Bait? Bait!? I would never… it wouldn’t have crossed my mind….

Actually, this has been here for a while now, and was a possibility when the combat started. It became a reality the moment you went back through the window.

You push open the door and step boldly out into the bright white lobby, over the body of the dead man lying on the floor, next to the fire extinguisher. To the right is the check-in counter, straight ahead is a double glass door leading out into the street. To the left is the rest of the lobby, with men and women, mostly older, lying down on the floor. YOu come limping through the door looking like a walking hospital case and screaming ‚FBI! Nobody move!“. Surprise. Nobody moves. One older hispanic woman starts that wailing again from where she lies beside an overturned table.

Good. Just the effect I wanted. Actually, at this point, I don’t think I care too much about more than getting my rear out of here.

I’ll holster the gun and grab the nearest Uzi, then do my best impressive limp to the front door.

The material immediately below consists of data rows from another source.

Lemma local_receive p ovf c : ctx_ok ovf c -> local p (receive p) c (kept ovf c) (kept_throw ovf c).
Proof.
  intros Hok. pose proof (co_data _ _ Hok) as [Hin _ _ _ _ _]. apply local_get.
  eapply local_bind; [eapply local_bind; [apply local_next_read|]|].
  { intros [bs|errno] c' ->; by apply (local_ret p _ c (fun _ c' => c' = c)). }
  intros [r errno] c' ->. eapply local_bind; [apply local_fits|].
  { split; [by apply ctx_ok_mono | done]. }
  intros [] c' [-> Hf]. destruct r as [|bs].
  - eapply local_lift; [done|]. apply local_modify_bind, local_ret. split; [|done]. apply received_ok; [done | done | by rewrite app_nil_r].
  - destruct (readFrom_spec bs (input c) Hin ltac:(unfold holdable; lia)) as (b & E & Hb & Hcb & _). eapply local_lift; [exact E|]. apply local_modify_bind, local_ret.
    split; [|done]. by apply received_ok.
Qed.

Lemma okay_handleRead p s : inv s -> waiting_at p s -> okay (handleRead messageCallback closeCallback p) s.
Proof.
  intros Hi Hw. pose proof Hw as (c & Hp & _). destruct (i_ctx _ Hi p c Hp) as [Hok _].
  apply okay_bind; [eapply okay_local; [done | exact Hp | by apply local_receive]|]. intros [n errno] s1 _ Hi1 He1.
  pose proof (waiting_ext _ _ _ Hw He1) as Hw1.
  destruct (0 <? n); [by apply okay_callback; [| |apply waiting_opened]|]. destruct (n =? 0); [by apply okay_handleClose|].
  destruct (_ && _); [by apply okay_throw | by apply okay_ret].
Qed.

Lemma okay_handleWrite p s : inv s -> waiting_at p s -> okay (handleWrite p) s.
Proof. intros Hi (c & Hp & _). eapply okay_local; [done | exact Hp | apply local_handleWrite; by apply (i_ctx _ Hi p)]. Qed.

(** A step that is taken when a flag is there. *)
Lemma okay_when p (b : bool) (m : N unit) s : (inv s -> waiting_at p s -> okay m s) -> inv s -> waiting_at p s -> okay (if b then m else mret tt) s.
Proof. intros Hm Hi Hw. destruct b; [by apply Hm | by apply okay_ret]. Qed.

Lemma okay_handleEvent p revent s : inv s -> waiting_at p s -> okay (handleEvent messageCallback closeCallback p revent) s.
Proof.
  intros Hi Hw. unfold handleEvent.
  apply okay_bind; [apply (okay_when p); [apply okay_handleClose | done | done]|]. intros [] s1 _ Hi1 He1. pose proof (waiting_ext _ _ _ Hw He1) as Hw1.
  apply okay_bind; [apply (okay_when p); [by intros; apply okay_throw | done | done]|]. intros [] s2 _ Hi2 He2. pose proof (waiting_ext _ _ _ Hw1 He2) as Hw2.
  apply okay_bind; [apply (okay_when p); [apply okay_handleRead | done | done]|]. intros [] s3 _ Hi3 He3. pose proof (waiting_ext _ _ _ Hw2 He3) as Hw3.
  apply (okay_when p); [apply okay_handleWrite | done | done].
Qed.

(** With the exceptions that are caught, a step ends. *)
Definition returns {A} (m : N A) (s : System) : Prop := match m s with Done _ s' => inv s' /\ ext s s' | _ => False end.

Lemma exception_ok x ovf c : ctx_ok ovf c -> ctx_ok ovf (with_exception x c).
Proof. intros [Hd Hs Hi]. constructor; [by eapply data_same | done | done]. Qed.

Lemma try_returns p m s : okay m s -> is_Some (find s p) -> returns (try_catch p m) s.
Proof.
  intros Hm [c Hp]. unfold okay, returns, try_catch in *. destruct (m s) as [a s'|s'|]; [done| |done]. destruct Hm as [Hi He].
  destruct (e_find _ _ He p c Hp) as (c' & Hp' & _). destruct (modify_done p (with_exception true) c' s' Hp') as (s2 & E2 & He2). rewrite E2.
  destruct (evolve_inv p c' _ false s' s2 Hi Hp' He2) as [H1 H2]; [rewrite orb_false_r; apply exception_ok; by apply (i_ctx _ Hi p) | done|].
  split; [done | by eapply ext_trans].
Qed.

Definition events_ok (l : list (nat * Z)) (s : System) : Prop := Forall (fun e => waiting_at e.1 s) l.

Lemma events_ext l s s' : events_ok l s -> ext s s' -> events_ok l s'.
Proof. intros Hl He. eapply Forall_impl; [exact Hl|]. intros e H. exact (waiting_ext _ _ _ H He). Qed.

Lemma handle_each_returns l s : inv s -> events_ok l s -> returns (handle_each messageCallback closeCallback l) s.
Proof.
  revert s. induction l as [|[p revent] l IH]; intros s Hi Hl; cbn [handle_each].
  { split; [done | apply ext_refl]. }
  apply Forall_cons in Hl as [Hw Hl]. cbn [fst snd] in *. assert (is_Some (find s p)) as Hsome by (destruct Hw as (c & Hp & _); by exists c).
  pose proof (try_returns p _ s (okay_handleEvent p revent s Hi Hw) Hsome) as H. unfold returns in *. unfold mbind, M_bind.
  destruct (try_catch p _ s) as [a s1|s1|]; [|done|done]. destruct H as [Hi1 He1]. specialize (IH s1 Hi1 (events_ext _ _ _ Hl He1)).
  destruct (handle_each _ _ l s1) as [b s2|s2|]; [|done|done]. destruct IH. split; [done | by eapply ext_trans].
Qed.

Lemma new_returns p c s : inv s -> find s p = Some c -> _nState c = CONNECTING -> returns (handleNewContext connectCallback p) s.
Proof.
  intros Hi Hp Hn. apply try_returns; [|by exists c]. destruct (i_ctx _ Hi p c Hp) as [Hok _].
  pose proof (local_connect p _ c Hok Hn s Hp) as H. unfold okay, mbind, M_bind. destruct (connect p s) as [[] s1|s1|]; [| |done].
  - destruct H as (c' & He & Hok' & Hk & Hn'). destruct (evolve_inv p c c' false s s1 Hi Hp He) as [Hi1 He1]; [by rewrite orb_false_r | done|].
    apply (okay_from _ s s1); [|done]. apply okay_callback; [done | done|]. exists c'. split; [by eapply evolve_find; [|exact He] | done].
  - destruct H as (c' & o & He & Hok' & Hk). by eapply evolve_inv.
Qed.

(** ** The loop *)

(** A request in the queue is done by one turn, without an effect. *)
Lemma request_turn c q p rest (s : System) : request_ok s (c, q, p) -> c <> q -> _mq s = Some (Request c) :: rest ->
  exists s', turn conn_body conn_condition conn_task conn_now (Some (Request c)) s = Done tt s' /\ user s' = user s /\ _mq s' = rest /\
    forall i, i <> c -> i <> q -> blocks s' !! i = blocks s !! i.
Proof.
  intros (B1 & B2 & ctx & Hp & Hpart) Hne Hq. unfold turn. rewrite Hq. cbn [tail run_event]. unfold mbind, M_bind, get_block at 1. cbn [blocks]. rewrite B1. cbn [_then].
  unfold invoke, mbind, M_bind, get_block at 1. cbn [blocks]. rewrite B1. cbn [_value call conn_body exec do_cmd user]. unfold mbind, M_bind, mret, M_ret. cbn [user blocks _mq _lastEvent completed].
  unfold shutdown_poll. rewrite Nat2Z.id, Hp. rewrite bool_decide_eq_false_2 by (destruct Hpart; congruence). cbn [andb negb exec].
  assert (c < length (blocks s))%nat as Hlt by (by eapply lookup_lt_Some).
  unfold write_back, update at 1. cbn [blocks]. rewrite B1. cbn [truth of_bool negb Z.eqb]. unfold setValue, mbind, M_bind, get_block, update.
  cbn [blocks set_blocks user _mq _lastEvent completed]. rewrite !list_lookup_insert_ne by done. rewrite B2. cbn [new_block _state _then blocks set_blocks user _mq _lastEvent completed].
  rewrite list_lookup_insert_ne, B2 by done. cbn. rewrite list_lookup_insert_ne by done. rewrite list_lookup_insert_eq by done.
  eexists. split_and!; [done | done | done|]. intros i H1 H2. cbn. by rewrite !list_lookup_insert_ne by done.
Qed.

Lemma loop_queue l (s : System) : _mq s = (fun x => Some (Request x.1.1)) <$> l -> NoDup (l ≫= fun x => [x.1.1; x.1.2]) -> Forall (request_ok s) l ->
  exists s', FluentFutureProofs.batch conn_body conn_condition conn_task conn_now (_mq s) s = Done tt s' /\ user s' = user s /\ _mq s' = [].
Proof.
  revert s. induction l as [|[[c q] p] l IH]; intros s Hq Hnd Hl; rewrite Hq; [by exists s|]. apply Forall_cons in Hl as [Hx Hl].
  cbn in Hnd. apply NoDup_cons in Hnd as [Hc Hnd]. apply NoDup_cons in Hnd as [Hqn Hnd]. rewrite elem_of_cons in Hc.
  cbn [fmap list_fmap FluentFutureProofs.batch foldr fst] in *. destruct (request_turn c q p _ s Hx ltac:(intros ->; auto) Hq) as (s1 & E1 & Hu1 & Hq1 & Hb1).
  rewrite (M_bind_Done _ _ _ _ _ E1). destruct (IH s1 Hq1 Hnd) as (s2 & E2 & Hu2 & Hq2).
  - apply Forall_forall. intros [[c' q'] p'] Hin. pose proof (proj1 (Forall_forall _ _) Hl _ Hin) as (B1 & B2 & B3).
    assert (forall i, i = c' \/ i = q' -> i <> c /\ i <> q) as Hdiff.
    { intros i Hi. assert (i ∈ (l ≫= fun x => [x.1.1; x.1.2])) as Hil.
      { apply list_elem_of_bind. exists (c', q', p'). split; [cbn; rewrite !elem_of_cons; tauto | done]. }
      split; intros ->; [by apply Hc; right | done]. }
    cbn. rewrite Hu1. destruct (Hdiff c' (or_introl eq_refl)), (Hdiff q' (or_intror eq_refl)). rewrite !Hb1 by done. done.
  - rewrite Hq1 in E2. exists s2. split_and!; [done | congruence | done].
Qed.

You already have this guy’s Uzi (with sling). You limp across the lobby towards the front door. There’s only slight movements and wimpers as you cross the intervening space. The desk clerk pokes his head up from behind the registration counter. The fluresent lights are harsh against the white tilesof the lobby, and freedom and the cool night air are in front of you as you reach the glass doors. The street ahead is damp, deserted, and unevenly lit by the few working street lights.

OK, I wasn’t sure if I had picked it up or not. I’ll take a quick look over my shoulder to make sure nobody is about to plug me, then I’ll finally get out of this hellhole and step out onto the street.

You take a glance back at the cowering crowd, and push open the doors, stepping out into the cool, moist air of freedom, which way do you go?

You’re going to want to hurt me in just a bit, because we are very close to done, but not quite done. But don’t let that stop you. Go ahead and walk down that street (last Scene).


Unfortunately, at this point the example trails off. But it was hopefully enough stuff to give you an idea of how this works.

Remember, though, that not all diceless games are like this. There are a wide variety of styles, of which this is only a taste. See rec.games.frp.advocacy for more complete and interactive discussion.